Given information
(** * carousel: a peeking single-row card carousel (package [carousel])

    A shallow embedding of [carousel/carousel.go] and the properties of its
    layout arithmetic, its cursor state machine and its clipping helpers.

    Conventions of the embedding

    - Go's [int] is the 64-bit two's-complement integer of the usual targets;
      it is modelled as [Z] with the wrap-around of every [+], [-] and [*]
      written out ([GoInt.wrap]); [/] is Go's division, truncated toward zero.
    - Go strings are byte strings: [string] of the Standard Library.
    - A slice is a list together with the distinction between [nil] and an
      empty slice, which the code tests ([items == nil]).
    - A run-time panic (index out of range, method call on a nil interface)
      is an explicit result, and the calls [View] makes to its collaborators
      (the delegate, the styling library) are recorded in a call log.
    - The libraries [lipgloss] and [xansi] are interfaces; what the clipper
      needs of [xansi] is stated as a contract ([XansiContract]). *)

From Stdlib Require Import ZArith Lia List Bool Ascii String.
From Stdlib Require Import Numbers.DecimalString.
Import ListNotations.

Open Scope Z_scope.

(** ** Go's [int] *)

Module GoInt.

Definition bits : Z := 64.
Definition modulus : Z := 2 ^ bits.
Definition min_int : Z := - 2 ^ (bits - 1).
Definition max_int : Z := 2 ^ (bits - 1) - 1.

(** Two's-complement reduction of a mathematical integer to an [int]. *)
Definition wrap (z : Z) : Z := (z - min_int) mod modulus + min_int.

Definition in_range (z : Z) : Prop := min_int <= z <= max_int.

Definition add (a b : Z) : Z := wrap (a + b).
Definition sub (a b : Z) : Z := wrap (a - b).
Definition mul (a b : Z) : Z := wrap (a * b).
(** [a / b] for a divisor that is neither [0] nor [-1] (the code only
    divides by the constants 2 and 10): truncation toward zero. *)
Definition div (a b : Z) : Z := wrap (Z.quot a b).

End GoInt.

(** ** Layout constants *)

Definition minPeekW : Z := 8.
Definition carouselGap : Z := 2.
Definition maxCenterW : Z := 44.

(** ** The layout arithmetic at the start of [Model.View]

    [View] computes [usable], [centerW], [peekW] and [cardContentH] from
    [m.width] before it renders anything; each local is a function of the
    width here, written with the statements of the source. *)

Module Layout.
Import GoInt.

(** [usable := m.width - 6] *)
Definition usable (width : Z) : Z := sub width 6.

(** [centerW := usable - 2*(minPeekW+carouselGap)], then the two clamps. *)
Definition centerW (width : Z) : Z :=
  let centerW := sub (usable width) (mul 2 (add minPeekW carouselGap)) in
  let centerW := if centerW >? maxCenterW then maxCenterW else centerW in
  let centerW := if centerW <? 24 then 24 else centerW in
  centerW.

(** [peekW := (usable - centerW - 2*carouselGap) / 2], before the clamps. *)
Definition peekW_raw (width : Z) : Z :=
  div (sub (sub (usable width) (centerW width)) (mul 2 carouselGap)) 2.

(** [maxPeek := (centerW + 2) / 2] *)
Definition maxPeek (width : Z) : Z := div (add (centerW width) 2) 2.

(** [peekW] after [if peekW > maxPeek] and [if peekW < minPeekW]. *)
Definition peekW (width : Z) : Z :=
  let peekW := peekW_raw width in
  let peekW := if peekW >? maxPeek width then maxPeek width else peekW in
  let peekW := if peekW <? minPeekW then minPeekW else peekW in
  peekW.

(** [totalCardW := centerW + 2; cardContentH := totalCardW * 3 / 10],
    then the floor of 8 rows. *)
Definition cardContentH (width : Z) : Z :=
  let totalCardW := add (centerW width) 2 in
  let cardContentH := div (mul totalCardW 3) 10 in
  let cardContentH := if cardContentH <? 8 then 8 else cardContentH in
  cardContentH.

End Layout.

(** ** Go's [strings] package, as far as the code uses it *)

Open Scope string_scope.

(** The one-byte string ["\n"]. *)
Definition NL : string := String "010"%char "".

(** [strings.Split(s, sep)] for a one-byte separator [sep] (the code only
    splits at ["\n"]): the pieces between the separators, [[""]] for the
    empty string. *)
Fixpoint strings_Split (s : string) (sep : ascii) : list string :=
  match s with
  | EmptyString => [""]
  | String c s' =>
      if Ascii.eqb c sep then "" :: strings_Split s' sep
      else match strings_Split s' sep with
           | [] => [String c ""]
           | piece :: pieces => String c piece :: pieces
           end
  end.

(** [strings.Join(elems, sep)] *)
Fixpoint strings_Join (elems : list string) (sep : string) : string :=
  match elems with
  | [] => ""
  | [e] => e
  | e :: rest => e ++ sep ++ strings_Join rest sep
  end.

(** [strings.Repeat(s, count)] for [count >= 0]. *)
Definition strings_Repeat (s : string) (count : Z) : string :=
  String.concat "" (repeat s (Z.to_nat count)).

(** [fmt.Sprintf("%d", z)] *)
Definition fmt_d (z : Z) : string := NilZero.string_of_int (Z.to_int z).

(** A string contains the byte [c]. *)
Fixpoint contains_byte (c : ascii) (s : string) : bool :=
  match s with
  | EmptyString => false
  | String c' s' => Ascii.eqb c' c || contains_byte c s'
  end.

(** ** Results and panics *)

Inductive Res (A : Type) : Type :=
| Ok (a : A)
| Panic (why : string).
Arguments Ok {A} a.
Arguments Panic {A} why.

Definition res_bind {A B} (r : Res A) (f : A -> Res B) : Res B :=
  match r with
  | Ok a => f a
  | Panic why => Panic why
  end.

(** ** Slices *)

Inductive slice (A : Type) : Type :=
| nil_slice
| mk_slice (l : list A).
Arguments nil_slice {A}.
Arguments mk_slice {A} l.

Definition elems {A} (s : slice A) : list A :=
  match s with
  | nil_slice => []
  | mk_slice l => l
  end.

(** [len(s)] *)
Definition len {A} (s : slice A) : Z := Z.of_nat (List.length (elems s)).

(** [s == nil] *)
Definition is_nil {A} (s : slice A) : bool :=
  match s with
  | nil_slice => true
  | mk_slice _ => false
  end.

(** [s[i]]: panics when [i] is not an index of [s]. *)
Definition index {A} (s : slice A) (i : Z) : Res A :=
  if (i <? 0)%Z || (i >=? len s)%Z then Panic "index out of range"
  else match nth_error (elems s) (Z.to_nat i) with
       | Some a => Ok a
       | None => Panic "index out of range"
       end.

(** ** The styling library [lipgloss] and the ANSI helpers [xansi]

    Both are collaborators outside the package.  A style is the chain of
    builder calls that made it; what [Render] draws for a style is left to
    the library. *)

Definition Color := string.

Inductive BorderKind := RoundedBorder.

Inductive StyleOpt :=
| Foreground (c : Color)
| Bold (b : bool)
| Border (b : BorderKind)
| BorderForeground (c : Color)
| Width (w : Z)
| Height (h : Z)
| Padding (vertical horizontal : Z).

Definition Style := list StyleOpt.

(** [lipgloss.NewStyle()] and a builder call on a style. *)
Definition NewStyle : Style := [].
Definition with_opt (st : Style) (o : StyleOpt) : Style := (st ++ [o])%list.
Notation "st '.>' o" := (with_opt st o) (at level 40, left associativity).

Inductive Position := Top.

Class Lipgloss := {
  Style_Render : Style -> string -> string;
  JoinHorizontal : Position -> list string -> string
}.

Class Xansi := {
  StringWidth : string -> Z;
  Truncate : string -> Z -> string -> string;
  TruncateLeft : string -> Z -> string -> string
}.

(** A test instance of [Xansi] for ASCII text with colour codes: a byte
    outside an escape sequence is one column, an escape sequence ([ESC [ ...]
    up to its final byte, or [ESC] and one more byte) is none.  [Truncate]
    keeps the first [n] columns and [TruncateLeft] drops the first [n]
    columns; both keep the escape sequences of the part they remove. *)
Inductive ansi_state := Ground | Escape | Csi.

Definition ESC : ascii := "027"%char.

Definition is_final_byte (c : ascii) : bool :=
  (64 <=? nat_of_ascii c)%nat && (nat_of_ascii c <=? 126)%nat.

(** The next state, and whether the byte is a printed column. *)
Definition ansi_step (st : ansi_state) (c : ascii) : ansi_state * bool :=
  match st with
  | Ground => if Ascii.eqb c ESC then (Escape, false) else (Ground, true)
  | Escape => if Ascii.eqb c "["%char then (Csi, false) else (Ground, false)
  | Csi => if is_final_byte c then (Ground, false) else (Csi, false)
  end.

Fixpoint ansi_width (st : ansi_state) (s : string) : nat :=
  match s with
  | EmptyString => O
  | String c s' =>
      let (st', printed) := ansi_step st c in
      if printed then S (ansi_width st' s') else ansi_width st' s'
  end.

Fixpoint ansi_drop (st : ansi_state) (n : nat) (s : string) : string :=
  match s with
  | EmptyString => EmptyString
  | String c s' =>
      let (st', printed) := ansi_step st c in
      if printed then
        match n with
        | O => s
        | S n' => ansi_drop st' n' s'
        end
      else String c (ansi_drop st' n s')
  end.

---

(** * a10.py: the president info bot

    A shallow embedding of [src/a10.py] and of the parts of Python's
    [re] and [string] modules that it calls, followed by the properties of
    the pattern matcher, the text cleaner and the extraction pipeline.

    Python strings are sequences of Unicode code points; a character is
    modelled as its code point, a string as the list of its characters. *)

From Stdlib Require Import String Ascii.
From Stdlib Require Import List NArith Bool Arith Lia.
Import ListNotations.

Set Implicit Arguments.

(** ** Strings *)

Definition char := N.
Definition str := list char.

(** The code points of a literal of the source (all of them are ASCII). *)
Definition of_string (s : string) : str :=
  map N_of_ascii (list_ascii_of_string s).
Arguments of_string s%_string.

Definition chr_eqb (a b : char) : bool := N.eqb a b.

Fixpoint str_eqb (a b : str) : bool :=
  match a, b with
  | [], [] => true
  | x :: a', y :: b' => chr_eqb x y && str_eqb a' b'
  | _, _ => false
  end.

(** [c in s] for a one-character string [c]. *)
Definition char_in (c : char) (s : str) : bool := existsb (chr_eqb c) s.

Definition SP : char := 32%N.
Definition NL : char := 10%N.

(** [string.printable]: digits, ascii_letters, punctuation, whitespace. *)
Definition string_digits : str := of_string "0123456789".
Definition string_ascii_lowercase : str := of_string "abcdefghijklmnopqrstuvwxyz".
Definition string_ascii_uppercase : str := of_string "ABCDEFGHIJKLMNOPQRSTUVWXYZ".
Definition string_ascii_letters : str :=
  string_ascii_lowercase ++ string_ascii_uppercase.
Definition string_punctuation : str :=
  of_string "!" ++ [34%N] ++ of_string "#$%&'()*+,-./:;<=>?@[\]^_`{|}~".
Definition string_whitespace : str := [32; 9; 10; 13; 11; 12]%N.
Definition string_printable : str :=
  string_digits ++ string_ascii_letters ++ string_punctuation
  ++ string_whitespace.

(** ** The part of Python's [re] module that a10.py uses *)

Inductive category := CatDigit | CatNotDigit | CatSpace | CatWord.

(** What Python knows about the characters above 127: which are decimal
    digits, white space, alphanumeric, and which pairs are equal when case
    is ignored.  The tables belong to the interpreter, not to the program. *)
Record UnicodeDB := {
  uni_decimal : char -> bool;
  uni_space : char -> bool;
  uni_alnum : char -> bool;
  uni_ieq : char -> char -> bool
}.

Work task
Could you return exactly the stretch of the data above that starts at the line with "(** * carousel: a" and ends at the line with "(the delegate, the", both lines included?

Answer to the exercise
(** * carousel: a peeking single-row card carousel (package [carousel])

    A shallow embedding of [carousel/carousel.go] and the properties of its
    layout arithmetic, its cursor state machine and its clipping helpers.

    Conventions of the embedding

    - Go's [int] is the 64-bit two's-complement integer of the usual targets;
      it is modelled as [Z] with the wrap-around of every [+], [-] and [*]
      written out ([GoInt.wrap]); [/] is Go's division, truncated toward zero.
    - Go strings are byte strings: [string] of the Standard Library.
    - A slice is a list together with the distinction between [nil] and an
      empty slice, which the code tests ([items == nil]).
    - A run-time panic (index out of range, method call on a nil interface)
      is an explicit result, and the calls [View] makes to its collaborators
      (the delegate, the styling library) are recorded in a call log.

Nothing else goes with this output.